For a deeper dive into our findings, you can read the full paper (5): Sojitra et al. 2024. Traversing the land-sea interface: A climate change risk assessment of terrestrially breeding marine predators.

References

1. Mason, C., A.J. Hobday, R. Alderman, and M.A. Lea, Shy albatross Thalassarche cauta chick mortality and heat stress in a temperate climate. Marine Ecology Progress Series, 2024. 737: p. 137-145 DOI: 10.3354/meps14494.

2. Ropert-Coudert, Y., A. Kato, K. Shiomi, C. Barbraud, F. Angelier, K. Delord, T. Poupart, P. Koubbi, and T. Raclot, Two Recent Massive Breeding Failures in an Adelie Penguin Colony Call for the Creation of a Marine Protected Area in D’Urville Sea/Mertz. Frontiers in Marine Science, 2018. 5: p. 264 DOI: 10.3389/fmars.2018.00264.

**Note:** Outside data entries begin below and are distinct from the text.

(** Well-formed allocator state: the arrays cover the managed pages and the
    free counter agrees with the bitmap. *)
Record pmm_wf (s : pmm) : Prop := {
  wf_bitmap_len : len (pmm_bitmap s) = pmm_bitmap_size s;
  wf_words : Forall is_u64 (pmm_bitmap s);
  wf_total : 0 <= pmm_total_pages_count s <= 64 * pmm_bitmap_size s;
  wf_size_max : pmm_bitmap_size s < 2 ^ 40;
  wf_free : pmm_free_pages_count s = free_count s
}.

Section bitmap.
Implicit Types (bm : list Z) (p q : Z).

Lemma div64_bounds p n : 0 <= p < 64 * n -> 0 <= p / 64 < n.
Proof. intros. split; [apply Z.div_pos; lia|apply Z.div_lt_upper_bound; lia]. Qed.

Lemma mod64_bounds p : 0 <= p mod 64 < 64.
Proof. apply Z.mod_pos_bound. lia. Qed.

Lemma index_eq p q : p / 64 = q / 64 -> p mod 64 = q mod 64 -> p = q.
Proof. intros Hd Hm. rewrite (Z.div_mod p 64), (Z.div_mod q 64) by lia. congruence. Qed.

Lemma page_used_set bm p q :
  0 <= p < 64 * len bm -> 0 <= q ->
  page_used (bitmap_set bm p) q = ((q =? p) || page_used bm q)%bool.
Proof.
  intros Hp Hq. pose proof (div64_bounds _ _ Hp). pose proof (mod64_bounds p).
  assert (0 <= q / 64) by (apply Z.div_pos; lia).
  unfold page_used, bitmap_set, bitmap_word. rewrite arr_get_set by lia.
  destruct (Z.eqb_spec (p / 64) (q / 64)) as [E|E].
  - rewrite testbit_lor_single, E by lia. f_equal.
    destruct (Z.eqb_spec (q mod 64) (p mod 64)) as [E'|E'], (Z.eqb_spec q p); subst; try done.
    by pose proof (index_eq q p (eq_sym E) E').
  - destruct (Z.eqb_spec q p); [by subst|done].
Qed.

Lemma page_used_clear bm p q :
  0 <= p < 64 * len bm -> 0 <= q ->
  page_used (bitmap_clear bm p) q = (negb (q =? p) && page_used bm q)%bool.
Proof.
  intros Hp Hq. pose proof (div64_bounds _ _ Hp). pose proof (mod64_bounds p).
  pose proof (mod64_bounds q). assert (0 <= q / 64) by (apply Z.div_pos; lia).
  unfold page_used, bitmap_clear, bitmap_word. rewrite arr_get_set by lia.
  destruct (Z.eqb_spec (p / 64) (q / 64)) as [E|E].
  - rewrite testbit_clear_single, E by lia. f_equal. f_equal.
    destruct (Z.eqb_spec (q mod 64) (p mod 64)) as [E'|E'], (Z.eqb_spec q p); subst; try done.
    by pose proof (index_eq q p (eq_sym E) E').
  - destruct (Z.eqb_spec q p); [by subst|done].
Qed.

(** The truncation to [int] loses the bits of the upper half of a word. *)
Lemma bitmap_test_eqb bm p :
  (bitmap_test bm p =? 0) = negb ((p mod 64 <? 32) && page_used bm p)%bool.
Proof.
  pose proof (mod64_bounds p) as Hm. unfold bitmap_test, page_used.
  rewrite land_single_value by lia. set (k := p mod 64) in *.
  destruct (Z.testbit _ k); rewrite ?andb_true_r, ?andb_false_r; [|done].
  rewrite Z.shiftl_1_l. destruct (Z.ltb_spec k 32) as [Hk|Hk]; simpl.
  - apply Z.eqb_neq. unfold i32. destruct (Z.ltb_spec k 31).
    + assert (0 < 2 ^ k < 2 ^ 31) by (split; [lia|apply Z.pow_lt_mono_r; lia]).
      rewrite Z.mod_small; lia.
    + replace k with 31 by lia. done.
  - apply Z.eqb_eq. unfold i32. replace (2 ^ k) with (2 ^ (k - 32) * 2 ^ 32).
    + rewrite Z.add_comm, Z.mod_add by lia. rewrite Z.mod_small; lia.
    + rewrite <- Z.pow_add_r by lia. f_equal. lia.
Qed.

Lemma bitmap_test_nonzero bm p :
  bitmap_test bm p <> 0 <-> p mod 64 < 32 /\ page_used bm p = true.
Proof.
  rewrite <- Z.eqb_neq, bitmap_test_eqb, negb_false_iff, andb_true_iff, Z.ltb_lt. done.
Qed.

Lemma length_bitmap_set bm p : length (bitmap_set bm p) = length bm.
Proof. apply length_arr_set. Qed.
Lemma length_bitmap_clear bm p : length (bitmap_clear bm p) = length bm.
Proof. apply length_arr_set. Qed.
Lemma bitmap_word_u64 bm p : Forall is_u64 bm -> is_u64 (bitmap_word bm p).
Proof. intros. apply (arr_get_Forall 0 is_u64); [unfold is_u64; lia|done]. Qed.
Lemma bitmap_set_u64 bm p : Forall is_u64 bm -> Forall is_u64 (bitmap_set bm p).
Proof.
  intros. apply Forall_arr_set; [|done].
  apply is_u64_lor; [by apply bitmap_word_u64|apply mod64_bounds].
Qed.
Lemma bitmap_clear_u64 bm p : Forall is_u64 bm -> Forall is_u64 (bitmap_clear bm p).
Proof. intros. apply Forall_arr_set; [|done]. by apply is_u64_land, bitmap_word_u64. Qed.
End bitmap.

#[export] Hint Resolve bitmap_set_u64 bitmap_clear_u64 : plan0.

(** ** Preservation of well-formedness by the two bit updates *)

Section wf.
Implicit Types (s : pmm) (p q : Z).

Lemma wf_page_index s p :
  pmm_wf s -> 0 <= p < pmm_total_pages_count s -> 0 <= p < 64 * len (pmm_bitmap s).
Proof. intros [] Hp. lia. Qed.

Lemma free_count_bounds s : pmm_wf s -> 0 <= free_count s <= pmm_total_pages_count s.
Proof.
  intros Hwf. unfold free_count. split; [apply countb_nonneg|].
  etrans; [apply countb_le_length|]. rewrite length_seqZ. pose proof (wf_total s Hwf). lia.
Qed.

Definition mark_used p s : pmm :=
  set_bitmap (bitmap_set (pmm_bitmap s) p) (u64 (pmm_free_pages_count s - 1)) s.
Definition mark_free p s : pmm :=
  set_bitmap (bitmap_clear (pmm_bitmap s) p) (u64 (pmm_free_pages_count s + 1)) s.

Lemma free_count_mark_used s p :
  pmm_wf s -> 0 <= p < pmm_total_pages_count s -> page_used (pmm_bitmap s) p = false ->
  free_count s = free_count (mark_used p s) + 1.
Proof.
  intros Hwf Hp Hu. pose proof (wf_page_index _ _ Hwf Hp).
  apply (countb_flip _ _ _ p); unfold page_free; simpl.
  - apply NoDup_seqZ.
  - apply elem_of_seqZ. lia.
  - by rewrite Hu.
  - by rewrite page_used_set, Z.eqb_refl by lia.
  - intros q Hq%elem_of_seqZ Hne. by rewrite page_used_set, (proj2 (Z.eqb_neq q p)) by lia.
Qed.

Lemma free_count_mark_free s p :
  pmm_wf s -> 0 <= p < pmm_total_pages_count s -> page_used (pmm_bitmap s) p = true ->
  free_count (mark_free p s) = free_count s + 1.
Proof.
  intros Hwf Hp Hu. pose proof (wf_page_index _ _ Hwf Hp).
  apply (countb_flip _ _ _ p); unfold page_free; simpl.
  - apply NoDup_seqZ.
  - apply elem_of_seqZ. lia.
  - by rewrite page_used_clear, Z.eqb_refl by lia.
  - by rewrite Hu.
  - intros q Hq%elem_of_seqZ Hne. by rewrite page_used_clear, (proj2 (Z.eqb_neq q p)) by lia.
Qed.

Lemma mark_used_wf s p :
  pmm_wf s -> 0 <= p < pmm_total_pages_count s -> page_used (pmm_bitmap s) p = false ->
  pmm_wf (mark_used p s).
Proof.
  intros Hwf Hp Hu. pose proof (free_count_mark_used s p Hwf Hp Hu) as Hc.
  pose proof (free_count_bounds s Hwf).
  pose proof (countb_nonneg (page_free (pmm_bitmap (mark_used p s)))
    (seqZ 0 (pmm_total_pages_count s))) as Hpos. fold (free_count (mark_used p s)) in Hpos.
  destruct Hwf as [Hlen Hw Ht Hm Hf]. split; simpl; auto with plan0.
  - by rewrite length_bitmap_set.
  - rewrite u64_id; unfold is_u64, free_count in *; simpl in *; lia.
Qed.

3. Descamps, S., S. Hudson, J. Sulich, E. Wakefield, D. Gremillet, A. Carravieri, S. Orskaug, and H. Steen, Extreme snowstorms lead to large-scale seabird breeding failures in Antarctica. Current Biology, 2023. 33(5): p. R176-R177 DOI: 10.1016/j.cub.2022.12.055.

4. Eizenberg, Y.H., A. Fromant, A. Lec’hvien, and J.P.Y. Arnould, Contrasting impacts of environmental variability on the breeding biology of two sympatric small procellariiform seabirds in south-eastern Australia. PLoS One, 2021. 16(9): p. e0250916 DOI: 10.1371/journal.pone.0250916.

5. Sojitra, M., S. Corney, M. Hemer, S. Hamilton, J. McInnes, S. Thalmann, and M.A. Lea, Traversing the land-sea interface: A climate change risk assessment of terrestrially breeding marine predators. Global Change Biology, 2024. 30(8): p. e17452 DOI: 10.1111/gcb.17452.